Anthropic Project Deal Sees Claude Agents Negotiate 186 Deals in Workplace Experiment

# Anthropic's Project Deal Sees Claude Agents Negotiate 186 Deals in Workplace Experiment

When Anthropic set out to test whether AI agents could handle real-world commerce, it did not build a simulation. It built a marketplace inside its own San Francisco office, gave 69 employees a hundred-dollar budget each, and let Claude do the haggling. The result: 186 completed deals worth more than $4,000, covering everything from a snowboard to a plastic bag full of ping-pong balls -- all negotiated autonomously by AI agents with zero human intervention once the experiment began.

The project, which Anthropic published under the name Project Deal this week, is one of the first controlled studies of agent-to-agent commerce using real goods and real money. It arrives at a moment when enterprise buyers are racing to deploy AI agents for procurement, sales, and internal operations, and it delivers both a proof of concept and a sharp warning about the risks of uneven AI capabilities.

How the Experiment Worked

In December 2025, Anthropic recruited 69 employees and paired each one with a personal Claude agent. The AI conducted intake interviews, asking participants what personal belongings they might want to sell, what they were interested in buying, their price ranges, and their preferred negotiation style. Each person received a $100 budget, disbursed after the experiment as a gift card adjusted for whatever their agent bought or sold.

From there, the agents operated fully autonomously. They identified potential matches across more than 500 listed items, proposed prices, fielded counteroffers, and closed deals -- all in natural language, with no prebaked negotiation protocol and no human sign-off required during the process. Anthropic said it was "struck by how well Project Deal worked," noting the 186 completed transactions and the breadth of goods exchanged.

Participants were enthusiastic. Post-experiment surveys showed that 46 percent of participants said they would pay for a similar AI negotiation service in the future, a striking endorsement from an audience of AI researchers and engineers who are among the most skeptical users of their own technology.

The Uncomfortable Finding: Model Strength Creates Invisible Inequality

The experiment ran four parallel marketplaces. In Runs A and D, every participant's agent was powered by Claude Opus 4.5, Anthropic's then-frontier model. In Runs B and C, participants had a fifty-fifty chance of being assigned Claude Haiku 4.5, a smaller, less capable model.

The performance gap was measurable and consistent. Opus-represented sellers earned $2.68 more per item on average, while Opus-represented buyers saved $2.45 per item. Opus users also completed approximately 2.07 more deals overall than their Haiku-assigned counterparts.
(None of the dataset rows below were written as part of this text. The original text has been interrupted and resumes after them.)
(** * CreateCustomFolder: the legend parser and the folder namer

    A shallow embedding of [read_legend], of the name computed by
    [create_folder] and of the form and its button (CreateCustomFolder.py),
    with the properties the specification states about them and further
    properties read off the code.

    Python strings are modelled by [string]; a character is a code point
    below 256.  A [DataFrame] is the frame [pd.read_excel] hands to the
    parser after [reset_index]: rows are numbered from 0 and columns are
    addressed by position (column labels are unique, so a label and its
    position determine each other). *)

From Stdlib Require Import String Ascii List Arith Bool Lia DecimalString.
Import ListNotations.
Local Open Scope string_scope.
Local Open Scope list_scope.
Local Open Scope nat_scope.

(** ** Strings *)

Module PyStr.

(** [str.isspace] on the code points below 256. *)
Definition is_space (c : ascii) : bool :=
  let n := nat_of_ascii c in
  ((9 <=? n) && (n <=? 13)) || ((28 <=? n) && (n <=? 32))
  || (n =? 133) || (n =? 160).

Fixpoint lstrip (s : string) : string :=
  match s with
  | EmptyString => EmptyString
  | String c s' => if is_space c then lstrip s' else s
  end.

Fixpoint rstrip (s : string) : string :=
  match s with
  | EmptyString => EmptyString
  | String c s' =>
      match rstrip s' with
      | EmptyString => if is_space c then EmptyString else String c EmptyString
      | t => String c t
      end
  end.

(** [s.strip()] *)
Definition strip (s : string) : string := rstrip (lstrip s).

(** [sep.join(xs)] *)
Fixpoint join (sep : string) (xs : list string) : string :=
  match xs with
  | [] => ""
  | [x] => x
  | x :: rest => x ++ sep ++ join sep rest
  end.

(** [str(i)] for a non-negative integer. *)
Definition of_nat (i : nat) : string :=
  NilEmpty.string_of_uint (Nat.to_uint i).

End PyStr.

(** ** Configuration *)

Definition TARGET_WITH_ABBREVIATION : list string :=
  ["Frame Version"; "Core Version"; "Gasket Version"; "Pump"].
Definition SECOND_BLANK_STOP : list string :=
  ["Frame Version"; "Core Version"; "Gasket Version"].
Definition FIRST_BLANK_STOP : list string :=
  ["Device Name"; "Coolant"; "Pump"].
Definition TARGET_WITHOUT_ABBREVIATION : list string :=
  ["Device Name"; "Coolant"].
Definition SKIP : list string :=
  ["OCCT Version"; "OCCT Test Setting"; "Fan Settings"; "CPU model"].

(** [s in xs] for a set of strings. *)
Definition mem (s : string) (xs : list string) : bool :=
  existsb (String.eqb s) xs.

(** ** Cells and frames *)

(** A cell of the frame: missing ([NaN]), a [str], or any other scalar
    (a number, a boolean, a timestamp), which the parser only ever looks
    at through [str(v)]; [COther] carries that text. *)
Inductive cell : Type :=
| CNaN
| CStr (s : string)
| COther (repr : string).

Record DataFrame : Type := mkFrame {
  ncols : nat;               (* df.shape[1] *)
  rows : list (list cell)    (* the rows, in index order *)
}.

(** [len(df)] *)
Definition nrows (df : DataFrame) : nat := length (rows df).

(** [df.loc[i].tolist()] *)
Definition row_values (df : DataFrame) (i : nat) : list cell :=
  nth i (rows df) [].

(** [df.at[i, col]] *)
Definition at_ (df : DataFrame) (i col : nat) : cell :=
  nth col (row_values df i) CNaN.

(** [pd.isna(v)] *)
Definition isna (v : cell) : bool :=
  match v with CNaN => true | _ => false end.

(** [str(v)] for a cell that is not missing. *)
Definition str (v : cell) : string :=
  match v with
  | CNaN => "nan"
  | CStr s => s
  | COther r => r
  end.

(** [str(cell).strip() if pd.notna(cell) else ""] *)
Definition cell_str (v : cell) : string :=
  if isna v then "" else PyStr.strip (str v).

(** [pd.isna(v) or str(v).strip() == ""] *)
Definition is_blank (v : cell) : bool :=
  isna v || (PyStr.strip (str v) =? "")%string.

(** [v != "?"]: only a [str] can be equal to a [str]. *)
Definition not_qmark (v : cell) : bool :=
  match v with
  | CStr s => negb (s =? "?")%string
  | _ => true
  end.

(** [isinstance(v, str) and v.strip() in candidates] *)
Definition candidates : list string := ["Abbreviation"; "Abbrevation"].

Definition is_abbrev_header (v : cell) : bool :=
  match v with
  | CStr s => mem (PyStr.strip s) candidates
  | _ => false
  end.

(** [next((idx for idx, v in enumerate(row_values) if ...), None)] *)
Fixpoint first_index {A : Type} (p : A -> bool) (xs : list A) : option nat :=
  match xs with
  | [] => None
  | x :: rest =>
      if p x then Some 0 else option_map S (first_index p rest)
  end.

Definition abbrev_index (row : list cell) : option nat :=
  first_index is_abbrev_header row.

(** ** Results and errors *)

(** [results: dict[str, list[str]]], in insertion order. *)
Definition legend : Type := list (string * list string).

(** [results[k] = v]: an existing key keeps its place and takes the new
    value, a new key goes last. *)
Fixpoint dict_set (k : string) (v : list string) (d : legend) : legend :=
  match d with
  | [] => [(k, v)]
  | (k', v') :: d' =>
      if (k' =? k)%string then (k, v) :: d' else (k', v') :: dict_set k v d'
  end.

(** [results.get(k)] *)
Fixpoint dict_get (k : string) (d : legend) : option (list string) :=
  match d with
  | [] => None
  | (k', v') :: d' => if (k' =? k)%string then Some v' else dict_get k d'
  end.

Definition keys (d : legend) : list string := map fst d.

(** What a call does: it returns a value or raises [ValueError(msg)]. *)
Inductive outcome (A : Type) : Type :=
| Returned (a : A)
| Raised (msg : string).
Arguments Returned {A} a.
Arguments Raised {A} msg.

Definition msg_two_columns : string :=
  "Sheet must have at least two columns (A and B).".

Definition msg_no_abbreviation (i : nat) : string :=
  "No 'Abbreviation' column found in row " ++ PyStr.of_nat i ++ ".".

(** ** read_legend *)

(** The block under [# choose column]: the column the values of the
    category found in row [i] are read from. *)
Definition choose_column (df : DataFrame) (i : nat) (current_cat : string)
  : outcome nat :=
  if mem current_cat TARGET_WITH_ABBREVIATION then
    match abbrev_index (row_values df i) with
    | None => Raised (msg_no_abbreviation i)
    | Some idx => Returned idx
    end
  else Returned 1.

(** The inner loop [while j < n].  [k] is the number of rows left,
    [n - j]: the loop runs while it is not zero, and each turn that does
    not break ends with [j += 1].  The result is [(vals, j)] at the exit. *)
Fixpoint inner_loop (df : DataFrame) (current_cat : string) (use_col : nat)
    (k : nat) (vals : list string) (blank_seen j : nat)
  : list string * nat :=
  match k with
  | 0 => (vals, j)
  | S k' =>
      let v := at_ df j use_col in
      if is_blank v then
        let blank_seen := blank_seen + 1 in
        if ((blank_seen =? 2) && mem current_cat SECOND_BLANK_STOP)
           || mem current_cat FIRST_BLANK_STOP
        then (vals, j)
        else inner_loop df current_cat use_col k' vals blank_seen (j + 1)
      else
        let vals :=
          if not_qmark v then vals ++ [PyStr.strip (str v)] else vals in
        inner_loop df current_cat use_col k' vals blank_seen (j + 1)
  end.

(** [vals, blank_seen, j = [], 0, i + 1] followed by the inner loop. *)
Definition scan_run (df : DataFrame) (current_cat : string) (use_col i : nat)
  : list string * nat :=
  inner_loop df current_cat use_col (nrows df - (i + 1)) [] 0 (i + 1).

(** One turn of the outer loop at row [i < n]: the new cursor and the
    new mapping, or the error raised. *)
Definition outer_body (df : DataFrame) (i : nat) (results : legend)
  : outcome (nat * legend) :=
  let cell_str := cell_str (at_ df i 1) in
  if mem cell_str (TARGET_WITH_ABBREVIATION ++ TARGET_WITHOUT_ABBREVIATION)
  then
    let current_cat := cell_str in
    match choose_column df i current_cat with
    | Raised msg => Raised msg
    | Returned use_col =>
        let '(vals, j) := scan_run df current_cat use_col i in
        Returned (j, dict_set current_cat vals results)
    end
  else if mem cell_str SKIP then Returned (i + 1, results)
  else Returned (i + 1, results).

(** The outer loop [while i < n], with a bound on the number of turns;
    [None] when the bound is used up before the loop ends. *)
Fixpoint outer_loop (fuel : nat) (df : DataFrame) (i : nat)
    (results : legend) : option (outcome legend) :=
  if i <? nrows df then
    match fuel with
    | 0 => None
    | S fuel' =>
        match outer_body df i results with
        | Raised msg => Some (Raised msg)
        | Returned (i', results') => outer_loop fuel' df i' results'
        end
    end
  else Some (Returned results).

Definition read_legend_fuel (fuel : nat) (df : DataFrame)
  : option (outcome legend) :=
  if ncols df <? 2 then Some (Raised msg_two_columns)
  else outer_loop fuel df 0 [].

(** [read_legend] on the frame read from the sheet; one turn of the outer
    loop per row is enough, as the termination theorem shows. *)
Definition read_legend (df : DataFrame) : option (outcome legend) :=
  read_legend_fuel (nrows df) df.

(** ** read_legend, from the call on *)

(** The exceptions of a call: [PermissionError], the [ValueError] the
    parser raises itself, or any other exception, by its text. *)
Inductive exn : Type :=
| PermissionError (text : string)
| ValueError (msg : string)
| OtherError (text : string).

(** What a step that can raise comes to. *)
Inductive tried (A : Type) : Type :=
| Gave (a : A)
| Threw (e : exn).
Arguments Gave {A} a.
Arguments Threw {A} e.

(** The [try] at the head of [read_legend].  [first] is what
    [pd.read_excel(excel_path, ...)] comes to, [fallback] what the body
    of the handler ([open], [f.read()], [pd.read_excel] on the bytes)
    comes to when it is run: only a [PermissionError] of the first read
    is caught, and nothing the handler raises is. *)
Definition read_sheet (first fallback : tried DataFrame) : tried DataFrame :=
  match first with
  | Threw (PermissionError _) => fallback
  | _ => first
  end.

(** The whole call: the read of the sheet, then the parse of the frame
    read; an exception of the read goes through to the caller. *)
Definition read_legend_call (first fallback : tried DataFrame)
  : option (tried legend) :=
  match read_sheet first fallback with
  | Threw e => Some (Threw e)
  | Gave df =>
      match read_legend df with
      | None => None
      | Some (Returned m) => Some (Gave m)
      | Some (Raised msg) => Some (Threw (ValueError msg))
      end
  end.

(** ** create_folder *)

(** ["_".join(selections + [time_str.strip(), server_str.strip()])] *)
Definition folder_name (selections : list string) (time_str server_str : string)
  : string :=
  PyStr.join "_" (selections ++ [PyStr.strip time_str; PyStr.strip server_str]).

(** ** The form *)

(** [OPTIONS = {}], then [OPTIONS = read_legend(excel_source)] under
    [try], with [st.error(f"Failed to read legend: {e}")] on an
    exception: the options the page works with and the error it shows. *)
Definition load_options (parsed : outcome legend) : legend * option string :=
  match parsed with
  | Returned m => (m, None)
  | Raised msg => ([], Some ("Failed to read legend: " ++ msg)%string)
  end.

(** [selections: dict[str, str]], in insertion order, and
    [selections[k] = v]. *)
Definition choices : Type := list (string * string).

Fixpoint choices_set (k v : string) (d : choices) : choices :=
  match d with
  | [] => [(k, v)]
  | (k', v') :: d' =>
      if (k' =? k)%string then (k, v) :: d' else (k', v') :: choices_set k v d'
  end.

(** [st.selectbox(label, options)]: the option at the position the user
    picked, position 0 until they pick. *)
Definition selectbox (options : list string) (pick : nat) : string :=
  nth pick options "".

(** [for label in OPTIONS: selections[label] = st.selectbox(label,
    [""] + OPTIONS[label], key=label)]; [picks] gives the position the
    user picked in the selector of each label. *)
Definition form_selections (OPTIONS : legend) (picks : string -> nat)
  : choices :=
  fold_left
    (fun selections entry =>
       let label := fst entry in
       choices_set label (selectbox ("" :: snd entry) (picks label)) selections)
    OPTIONS [].

(** What a press of the Create Folder button leads to: the warning, or
    the call of [create_folder], recorded by the name it builds. *)
Inductive click : Type :=
| Warning (msg : string)
| CreateFolder (name : string).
But here is what Anthropic called the "uncomfortable implication": participants with weaker models had no idea they were getting worse outcomes. On a fairness scale, Haiku users rated their deals at 4.06 out of 5, virtually identical to the 4.05 rating from Opus users. As TechCrunch reported, when agents of different strengths meet in real markets, "people on the losing end might not realize they're worse off."

This gap -- what Anthropic termed potential "agent quality gaps" -- raises fundamental questions for a future in which AI agents negotiate on behalf of consumers and businesses. If a company deploys a budget-tier model for customer-facing negotiations while competitors use frontier models, the disadvantaged party may never know the difference.

Why This Matters for Enterprise AI Agents

Project Deal is significant not because 69 Anthropic employees traded used goods in their office, but because it provides the first empirical evidence of how agent-to-agent negotiations behave at scale with real stakes attached.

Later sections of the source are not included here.